Tom Rush, staff evangelist
Liberty Baptist Church, Hartwell
We meet the earliest followers of Jesus in our text. They set an example that we should take seriously. The first thing we should note is that “they followed Jesus.” The followers are John and Andrew. John the Baptist has pointed out to them that Jesus is “the Lamb of God.”
The preached message of a Servant of God (vv. 35-39)
John the Baptist did what all preachers and teachers of God’s Word should do – he pointed men to Jesus. The preaching of the cross is God’s plan for saving men (cf. 1 Cor. 1:18-25). That must be the priority in all of our teaching and preaching in the church.
When these men followed Jesus they were asked, “What do you seek?” or “What are you looking for?” It was clear they wanted to know Jesus more intimately, to have a relationship with Him.
The message we preach is Jesus. When people truly follow Him the power of His presence in their lives changes them radically, so much so they have a great desire to spend time with Him. We note in verse 39, “They came and saw … and remained with Him.”
The personal ministry of a Servant of God (vv. 40-42)
The ministry of every believer is to bring others to Jesus! Someone once said to me, regarding their reluctance to participate in our church’s outreach ministry, “I don’t have the gift of evangelism.”
I responded, “Neither do I, evangelism is not a gift; it’s a command!”
The reality is, if you truly love the Lord and have been saved from your sin, it will be natural to tell others about Jesus. In fact, the first evidence that one is a follower of Jesus is they share their faith with others.
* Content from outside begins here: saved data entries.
Lemma EnqueueTable_outcome cfg (db : DB W) schema table c w err c' w' :
  EnqueueTable db cfg schema table (c, w) = (err, (c', w')) ->
  let ref := {| tr_Schema := schema; tr_Table := table |} in
  match err with
  | None => queued_afresh cfg db ref c w c' w'
  | Some e => not_queued cfg ref c e /\ c' = c /\ w' = w
  end.
Proof.
  unfold EnqueueTable. set (ref := {| tr_Schema := schema; tr_Table := table |}).
  destruct (isExcluded cfg ref) eqn:He; [intros [= <- <- <-]; split; [by constructor | done]|].
  destruct (wanted cfg ref) eqn:Hw; [|intros [= <- <- <-]; split; [by constructor | done]].
  simpl negb. cbv iota. run_st. destruct (busy_table ref c) eqn:Hb; [intros [= <- <- <-]; split; [by constructor | done]|].
  destruct (db_MarkPending db _ w) as [e1 w1] eqn:Hm. unfold requeue. rewrite Hb. intros [= <- <- <-].
  destruct (enqueueLocked_queue cfg ref (set_state (delete (ref_String ref) (state c)) c)) as (Hq & _ & Hs).
  unfold queued_afresh. rewrite Hq, Hs, Hm. done.
Qed.

Lemma replay_loop_busy cfg refs c ref :
  ref ∈ refs \/ busy_table ref c = true -> busy_table ref (replay_loop cfg refs c).2 = true.
Proof.
  assert (Hmono : forall r c, busy_table ref c = true \/ r = ref -> busy_table ref (enqueueLocked cfg r c) = true).
  { intros r c0 H. unfold busy_table in *. destruct (enqueueLocked_queue cfg r c0) as (-> & -> & _).
    rewrite orb_true_iff, !bool_decide_eq_true in *. set_solver. }
  revert c. induction refs as [|r refs IH]; intros c H; simpl.
  { destruct H as [H|H]; [by apply not_elem_of_nil in H | done]. }
  destruct (busy_table r c) eqn:Hb.
  - apply IH. destruct H as [[->|H]%elem_of_cons|H]; auto.
  - specialize (IH (enqueueLocked cfg r (set_state (delete (ref_String r) (state c)) c))).
    destruct (replay_loop cfg refs _) as [n c']. simpl in *. apply IH.
    destruct H as [[->|H]%elem_of_cons|H]; [right; apply Hmono; auto | by left |].
    right. apply Hmono. by left.
Qed.

(** Every published table that is to be replayed is queued or being read afterwards; one
    that could not be listed leaves the coordinator alone. *)
Lemma ReplayAll_outcome cfg (db : DB W) c w r c' w' :
  ReplayAll db cfg (c, w) = (r, (c', w')) ->
  match r, (db_PublicationTables db (bf_PublicationName cfg) w).1 with
  | inl _, inl tables => forall t, t ∈ tables -> isExcluded cfg (to_ref t) = false -> wanted cfg (to_ref t) = true ->
      busy_table (to_ref t) c' = true
  | inr e, inr e' => e = e' /\ c' = c
  | _, _ => False
  end.
Proof.
  unfold ReplayAll. run_st. destruct (db_PublicationTables db _ w) as [[tables|e] w1]; [|by intros [= <- <-]].
  destruct (db_MarkPending db _ w1) as [e2 w2]. cbn [fst].
  destruct (replay_loop cfg (replay_candidates cfg tables c) c) as [n c2] eqn:Hl. intros [= <- <- <-]. simpl.
  intros t Ht He Hw. replace c2 with (replay_loop cfg (replay_candidates cfg tables c) c).2 by (by rewrite Hl).
  apply replay_loop_busy. destruct (busy_table (to_ref t) c) eqn:Hb; [by right | left].
  apply list_elem_of_filter. split; [done|]. apply list_elem_of_fmap. by exists t.
Qed.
Notice in verses 41-42, “He (Andrew) first found his own brother… and he brought Him to Jesus.” Every time we meet Andrew in the Bible he is bringing someone to Jesus.
For too long the church has taken a “y’all come” attitude toward the lost. But Andrew’s actions show us that God’s command is that we bring people in touch with the transforming power of Jesus. Andrew gives us God’s plan for outreach:
- Visitation: “He first found his own brother.” In other words, he got out of his comfort zone to go and share his faith.
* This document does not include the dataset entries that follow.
(* ===== verification/Doctor.v ===== *)
(** * The doctor (src/internal/infrastructure/doctor/doctor.go)

    [gtc doctor] probes a deployment and reports.  What the probes answer - PostgreSQL's
    settings and catalogs, Redis, Meilisearch, NATS - is a record of answers; the
    checks, their order, their verdicts and the exit code are the code's.  A report
    line keeps its name, its status and its text. *)

From Stdlib Require Import ZArith Lia Ascii String.
From stdpp Require Import base list gmap strings pretty sorting.
From S2P Require Import Prelude Domain SchemaChange Decoder Reader ReaderSetup Backfill DBLog BackfillDB.
From S2P Require Import DeadLetter Resilience Transform Meili Keys RedisSinks Service Config Gateway.

Open Scope go_scope.
Set Warnings "-clear-no-such-hyp".

(** ** The report *)
Inductive check_status := pass | warn | fail | skip.
#[export] Instance check_status_eq_dec : EqDecision check_status.
Proof. solve_decision. Defined.

(** Check mark, exclamation mark, cross and dash, in UTF-8. *)
Definition glyph (s : check_status) : string :=
  match s with
  | pass => bytes [226; 156; 147]%N
  | warn => "!"
  | fail => bytes [226; 156; 151]%N
  | skip => "-"
  end.

Record result := { re_name : string; re_status : check_status; re_detail : string }.
#[export] Instance result_eq_dec : EqDecision result.
Proof. solve_decision. Defined.
Definition line (name : string) (st : check_status) (detail : string) : result :=
  {| re_name := name; re_status := st; re_detail := detail |}.
(** The lines a check adds. *)
Abbreviation report := (list result).

Definition failed (r : report) : bool := existsb (fun x => bool_decide (re_status x = fail)) r.
Definition count (st : check_status) (r : report) : nat := length (filter (fun x => re_status x = st) r).
Definition exit_code (r : report) : Z := if decide (0 < count fail r) then 1 else 0.

(** ** What the probes answer *)
Record PgProbe := {
  pg_connect : option error;
  pg_version : res (Z * string);
  pg_wal_level : string;                        (* empty when the query fails *)
  pg_role : res (string * bool * bool);         (* user, superuser, replication *)
  pg_slots : res (Z * Z);                       (* maximum, used *)
  pg_slot_active : option (option bool);        (* [None]: no such slot *)
  pg_senders : res (Z * Z);
  pg_publication : bool;
  pg_no_primary_key : res (list string);
  pg_replication_connect : option error;
  pg_identify : res (Z * string);               (* timeline, position *)
  pg_sender_timeout : res Z;                    (* milliseconds *)
}.
Record RedisProbe := { rp_parse : res string; rp_ping : option error; rp_json : option error }.
Record NATSProbe := { np_connect : res string; np_jetstream : option error; np_account : option error }.
Record Probes := {
  pb_pg : PgProbe;
  pb_redis : string -> RedisProbe;              (* by URL; [rp_json]: not "redis: nil" *)
  pb_meili : option error;
  pb_nats : NATSProbe;
  pb_url : string -> res (string * string);     (* [url.Parse]: scheme and host *)
}.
- Witnessing: “He said to him, ‘We have found the Messiah.’” Too often, even when we do go, we simply invite people to church. There is nothing wrong with that, but we also need to invite them to Christ! We must press the claims of Christ, tell of the fact that He, and He alone, is mighty to save. We must remind men that they are sinners, headed for an eternity separated from God. In short, we must ourselves be converted, we must know the plan of salvation, so that we can share it with others.
- Soul-winning: “He brought him to Jesus.” It is sad to me that the term soul-winning has fallen into much neglect in the modern church. The Bible tells us that the winning of souls is wise. This is the idea of “making disciples” which the Great Commission commands us to do.
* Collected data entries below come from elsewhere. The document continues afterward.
Lemma parse_feature_invariant (f : Registry.feature) (g g' : Generator.t) :
  Generator.parse_feature f g = Ok g' -> I g -> I g'.
Proof.
  unfold Generator.parse_feature. intros H Hg.
  apply bind_Ok in H. destruct H as [version [_ H]].
  apply bind_Ok in H. destruct H as [p [_ H]].
  set (g1 := Generator.set_supported_versions _ g) in H.
  assert (H1 : I g1) by (apply I_ext with (g := g); auto).
  destruct p as [[[human_name condition] loader]|].
  - eapply process_require_statements_invariant; eauto.
  - now injection H as <-.
Qed.

Lemma parse_extension_invariant (e : Registry.extension) (g g' : Generator.t) :
  Generator.parse_extension e g = Ok g' -> I g -> I g'.
Proof.
  unfold Generator.parse_extension. intros H Hg.
  set (g0 := Generator.set_supported_extensions _ g) in H.
  assert (H0 : I g0) by (apply I_ext with (g := g); auto).
  apply bind_Ok in H. destruct H as [g1 [E1 H]].
  assert (H1 : I g1).
  { destruct (Str.mem "glx" _);
      [eapply process_require_statements_invariant; eauto|congruence]. }
  apply bind_Ok in H. destruct H as [g2 [E2 H]].
  assert (H2 : I g2).
  { destruct (Str.mem "egl" _);
      [eapply process_require_statements_invariant; eauto|congruence]. }
  apply bind_Ok in H. destruct H as [g3 [E3 H]].
  assert (H3 : I g3).
  { destruct (Str.mem "wgl" _);
      [eapply process_require_statements_invariant; eauto|congruence]. }
  destruct (_ || _);
    [eapply process_require_statements_invariant; eauto|congruence].
Qed.

Lemma parse_function_providers_invariant
      (reg : Registry.t) (g g' : Generator.t) :
  Generator.parse_function_providers reg g = Ok g' -> I g -> I g'.
Proof.
  unfold Generator.parse_function_providers. intros H Hg.
  apply bind_Ok in H. destruct H as [g1 [H1 H]].
  eapply (for_each_invariant _ I parse_extension_invariant); eauto.
  eapply (for_each_invariant _ I parse_feature_invariant); eauto.
Qed.

End LoaderInvariant.

Lemma add_args_fields (params : list Registry.param) :
  forall func,
    let func' :=
      fold_left
        (fun f p => GLFunction.add_arg (Registry.param_type p)
                                       (Registry.param_name p)
                                       (Registry.param_group p) f)
        params func in
    GLFunction.name func' = GLFunction.name func
    /\ GLFunction.providers func' = GLFunction.providers func
    /\ GLFunction.alias_exts func' = GLFunction.alias_exts func
    /\ GLFunction.alias_func func' = GLFunction.alias_func func.
Proof.
  induction params as [|p params IH]; intros func; simpl; [auto|].
  destruct (IH (GLFunction.add_arg (Registry.param_type p)
                                   (Registry.param_name p)
                                   (Registry.param_group p) func))
    as [H1 [H2 [H3 H4]]].
  rewrite H1, H2, H3, H4. auto.
Qed.

(** The function [parse_function_definitions] stores for a command. *)
Lemma parse_function_definition_entry (c : Registry.command) (g : Generator.t) :
  exists func,
    Generator.functions (Generator.parse_function_definition c g)
    = PyDict.set (Registry.command_name c) func (Generator.functions g)
    /\ GLFunction.name func = Registry.command_name c
    /\ GLFunction.providers func = []
    /\ GLFunction.alias_exts func = []
    /\ GLFunction.alias_func func = None.
Proof.
  unfold Generator.parse_function_definition.
  destruct (add_args_fields
              (Registry.command_params c)
              (GLFunction.init (Registry.command_ret_type c)
                               (Registry.command_name c)))
    as [H1 [H2 [H3 H4]]].
  eexists. split; [reflexivity|].
  destruct (Registry.command_alias c); simpl; auto.
Qed.

Lemma parse_function_definitions_fresh (reg : Registry.t) (target : string) :
  let g := Generator.parse_function_definitions reg (Generator.init target) in
  freshly_parsed g
  /\ Generator.target g = target
  /\ forall k f, In (k, f) (Generator.functions g) ->
                 GLFunction.providers f = [].
Proof.
  unfold Generator.parse_function_definitions.
  assert (H : forall cs g,
             (freshly_parsed g
              /\ Generator.target g = target
              /\ forall k f, In (k, f) (Generator.functions g) ->
                             GLFunction.providers f = []) ->
             let g' := fold_left
                         (fun g c => Generator.parse_function_definition c g)
                         cs g in
             freshly_parsed g'
             /\ Generator.target g' = target
             /\ forall k f, In (k, f) (Generator.functions g') ->
                            GLFunction.providers f = []).
  { induction cs as [|c cs IH]; intros g Hg; simpl; [exact Hg|].
    apply IH. destruct Hg as [[Hwf Hfresh] [Ht Hnone]].
    destruct (parse_function_definition_entry c g)
      as [func [Hfs [Hn [Hp [He Ha]]]]].
    split; [split|split].
    - rewrite Hfs. now apply wf_set.
    - intros k f Hin. rewrite Hfs in Hin. apply In_set in Hin.
      destruct Hin as [[= -> ->]|Hin]; auto.
    - exact Ht.
    - intros k f Hin. rewrite Hfs in Hin. apply In_set in Hin.
      destruct Hin as [[= -> ->]|Hin]; eauto. }
  apply H. split; [split|split]; simpl; auto.
  - constructor.
  - intros k f [].
  - intros k f [].
Qed.

Lemma del_Ok (V : Type) (k : string) (d d' : PyDict.t V) :
  PyDict.del k d = Ok d' -> d' = PyDict.remove k d.
Proof.
  unfold PyDict.del. destruct (PyDict.mem k d); [|discriminate].
  now intros [= <-].
Qed.

(** What [process_require_statement] does to the function table. *)
Lemma process_require_statement_spec
      (condition loader human_name name : string) (g g' : Generator.t) :
  Generator.process_require_statement condition loader human_name name g
  = Ok g' ->
  Generator.target g' = Generator.target g
  /\ ((Generator.target g = "wgl"
       /\ Str.contains "wgl" name = false
       /\ Generator.functions g' = PyDict.remove name (Generator.functions g))
      \/ ((Generator.target g = "wgl" -> Str.contains "wgl" name = true)
          /\ exists func,
              PyDict.get name (Generator.functions g) = Some func
              /\ Generator.functions g'
                 = PyDict.set name
                              (GLFunction.add_provider condition loader
                                                       human_name func)
                              (Generator.functions g))).
Proof.
  unfold Generator.process_require_statement.
  destruct (String.eqb_spec (Generator.target g) "wgl") as [Ht|Ht];
    destruct (Str.contains "wgl" name) eqn:Hc; simpl; intros H.
  - apply bind_Ok in H. destruct H as [func [Hf H]]. injection H as <-.
    apply lookup_Ok in Hf. split; [reflexivity|]. right. split; eauto.
  - apply bind_Ok in H. destruct H as [fs [Hd H]]. injection H as <-.
    apply del_Ok in Hd. split; [reflexivity|]. left. auto.
  - apply bind_Ok in H. destruct H as [func [Hf H]]. injection H as <-.
    apply lookup_Ok in Hf. split; [reflexivity|]. right. split; eauto.
  - apply bind_Ok in H. destruct H as [func [Hf H]]. injection H as <-.
    apply lookup_Ok in Hf. split; [reflexivity|]. right.
    split; [contradiction|eauto].
Qed.

Lemma process_require_statement_fresh
      (condition loader human_name name : string) (g g' : Generator.t) :
  Generator.process_require_statement condition loader human_name name g
  = Ok g' ->
  freshly_parsed g -> freshly_parsed g'.
Proof.
  intros H [Hwf Hfresh].
  destruct (process_require_statement_spec _ _ _ _ _ H)
    as [_ [[_ [_ Hfs]]|[_ [func [Hf Hfs]]]]];
    unfold freshly_parsed; rewrite Hfs.
  - split; [now apply wf_remove|].
    intros k f Hin. apply In_remove in Hin. auto.
  - split; [now apply wf_set|].
    intros k f Hin. apply In_set in Hin. destruct Hin as [[= -> ->]|Hin]; auto.
    apply get_In in Hf. destruct (Hfresh _ _ Hf) as [H1 [H2 H3]]. auto.
Qed.

Lemma process_require_statement_wgl_only
      (condition loader human_name name : string) (g g' : Generator.t) :
  Generator.process_require_statement condition loader human_name name g
  = Ok g' ->
  wgl_only g -> wgl_only g'.
Proof.
  intros H Hg.
  destruct (process_require_statement_spec _ _ _ _ _ H)
    as [Ht [[_ [_ Hfs]]|[Hc [func [Hf Hfs]]]]];
    intros Ht' k f Hin Hp; rewrite Ht in Ht'; rewrite Hfs in Hin.
  - apply In_remove in Hin. eapply Hg; eauto.
  - apply In_set in Hin. destruct Hin as [[= -> ->]|Hin]; [auto|].
    eapply Hg; eauto.
Qed.

Lemma parse_fresh (reg : Registry.t) (target : string) (g : Generator.t) :
  Generator.parse reg (Generator.init target) = Ok g ->
  freshly_parsed g /\ wgl_only g /\ Generator.target g = target.
Proof.
  unfold Generator.parse. intros H.
  destruct (parse_function_definitions_fresh reg target) as [Hf [Ht Hnone]].
  split; [|split].
  - eapply (parse_function_providers_invariant freshly_parsed); eauto.
    + intros g1 g2 _ E [H1 H2]. unfold freshly_parsed. now rewrite E.
    + apply process_require_statement_fresh.
  - eapply (parse_function_providers_invariant wgl_only); eauto.
    + intros g1 g2 E1 E2 Hg1 Ht2. rewrite E2. apply Hg1. congruence.
    + apply process_require_statement_wgl_only.
    + intros _ k f Hin Hp. exfalso. apply Hp. eauto.
  - eapply (parse_function_providers_invariant
              (fun g => Generator.target g = target)); eauto.
    + intros g1 g2 E _ E1. congruence.
    + intros c l h n g1 g2 Hs E.
      destruct (process_require_statement_spec _ _ _ _ _ Hs) as [Ht' _].
      congruence.
Qed.

(** ** The table after the loader *)

Lemma is_weird_args (f f' : GLFunction.t) :
  GLFunction.args f' = GLFunction.args f ->
  Generator.is_weird f' = Generator.is_weird f.
Proof.
  intros E. unfold Generator.is_weird, GLFunction.args_decl. now rewrite E.
Qed.

Lemma resolve_alias_keeps (fuel : nat) (key : string) (g g' : Generator.t) :
  Generator.resolve_alias fuel key g = Ok g' ->
  Generator.sorted_functions g' = Generator.sorted_functions g
  /\ PyDict.keys (Generator.functions g') = PyDict.keys (Generator.functions g)
  /\ (no_weird (Generator.functions g) -> no_weird (Generator.functions g')).
Proof.
  intros H.
  destruct (resolve_alias_spec _ _ _ H)
    as [func [Hfunc [[_ ->]|[_ [rk [r [Hr [_ [Hne ->]]]]]]]]]; [auto|].
  split; [reflexivity|]. split.
  - simpl. now apply fs_after_keys.
  - intros Hnw k f. simpl.
    change (PyDict.set rk _ (PyDict.set key _ (Generator.functions g)))
      with (table_after (Generator.functions g) key rk func r).
    rewrite fs_after_get.
    destruct (String.eqb k rk).
    + intros [= <-]. rewrite <- (Hnw _ _ Hr). now apply is_weird_args.
    + destruct (String.eqb k key).
      * intros [= <-]. rewrite <- (Hnw _ _ Hfunc). now apply is_weird_args.
      * apply Hnw.
Qed.

Lemma resolve_aliases_keeps (fuel : nat) (g g' : Generator.t) :
  Generator.resolve_aliases fuel g = Ok g' ->
  Generator.sorted_functions g' = Generator.sorted_functions g
  /\ PyDict.keys (Generator.functions g') = PyDict.keys (Generator.functions g)
  /\ (no_weird (Generator.functions g) -> no_weird (Generator.functions g')).
Proof.
  unfold Generator.resolve_aliases.
  generalize (PyDict.keys (Generator.functions g)) at 1. intros keys.
  revert g. induction keys as [|key keys IH]; intros g H; simpl in H.
  - injection H as <-. auto.
  - apply bind_Ok in H. destruct H as [g1 [H1 H]].
    destruct (resolve_alias_keeps _ _ _ H1) as [A1 [B1 C1]].
    destruct (IH _ H) as [A2 [B2 C2]].
    split; [congruence|]. split; [congruence|auto].
Qed.

Lemma fixup_bootstrap_function_keeps (name loader : string) (g : Generator.t) :
  let g' := Generator.fixup_bootstrap_function name loader g in
  Generator.sorted_functions g' = Generator.sorted_functions g
  /\ PyDict.keys (Generator.functions g') = PyDict.keys (Generator.functions g)
  /\ (no_weird (Generator.functions g) -> no_weird (Generator.functions g')).
Proof.
  unfold Generator.fixup_bootstrap_function.
  destruct (PyDict.get name (Generator.functions g)) as [func|] eqn:Hf;
    [|auto].
  simpl. split; [reflexivity|]. split.
  - apply keys_set_present. eapply mem_of_get; eauto.
  - intros Hnw k f.
    destruct (String.eqb_spec k name) as [->|Hne].
    + rewrite get_set_same. intros [= <-].
      rewrite <- (Hnw _ _ Hf). now apply is_weird_args.
    + rewrite get_set_other by assumption. apply Hnw.
Qed.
Perhaps the reason so many fail to take the actions of Andrew is that they do not have the attributes of Andrew. As you study this text, verses 37-42, note that Andrew had a heart for the Savior, a heart for sinners, and a heart for service. One might properly ask how they may obtain such a heart for the things of God. Here are three things that marked Andrew.
First, he was involved in the things of God. He wasn’t pursuing the world, he was listening to John the Baptist, then he followed Jesus. Second, his involvement with Jesus led to a growing interest in Jesus’ words and ways. If your involvement is focused outside the church, disconnected from your walk with Jesus, you will lose interest in the things of God. Third, Andrew’s involvement and interest in Jesus led to his inclusion by Jesus. He said, “Come and see.” Andrew did, and he was gloriously included in the things of God!
The powerful magnetism of the Son of God (vv. 43-44)
Sometimes people come to faith simply because of the sovereign intervention of God! This was the case with Philip. Of course, now that we are the ambassadors of our Lord on earth, the most normal way that happens is that God puts one of His servants directly in the path of those He is calling to salvation.
But it’s critical to note the effect this had on Philip. He cannot remain idle, He goes to find another, Nathanael. The Savior’s personal interest in Philip was real, “He found [him],” and his purposeful intent for his life was revealed, “Follow Me.”
The evidence of his following was that he went to find another. In other words, the call of heaven in salvation leads to a change of heart that includes soul-winning.
The persistent motivation of a Servant of God (vv. 45-49)
Philip encourages Nathanael to seek Jesus for himself. We must expect objections in our witnessing. We must not argue religion but press the claims of Christ. The very same call that Jesus had given to John and Andrew, Philip now presses on Nathanael, “Come and see.”
The change of heart brought about by Salvation is one of lifestyle and intent. There are new convictions and new commitments when you get saved. There is a persistent motivation to love, follow, and serve God with all of one’s heart.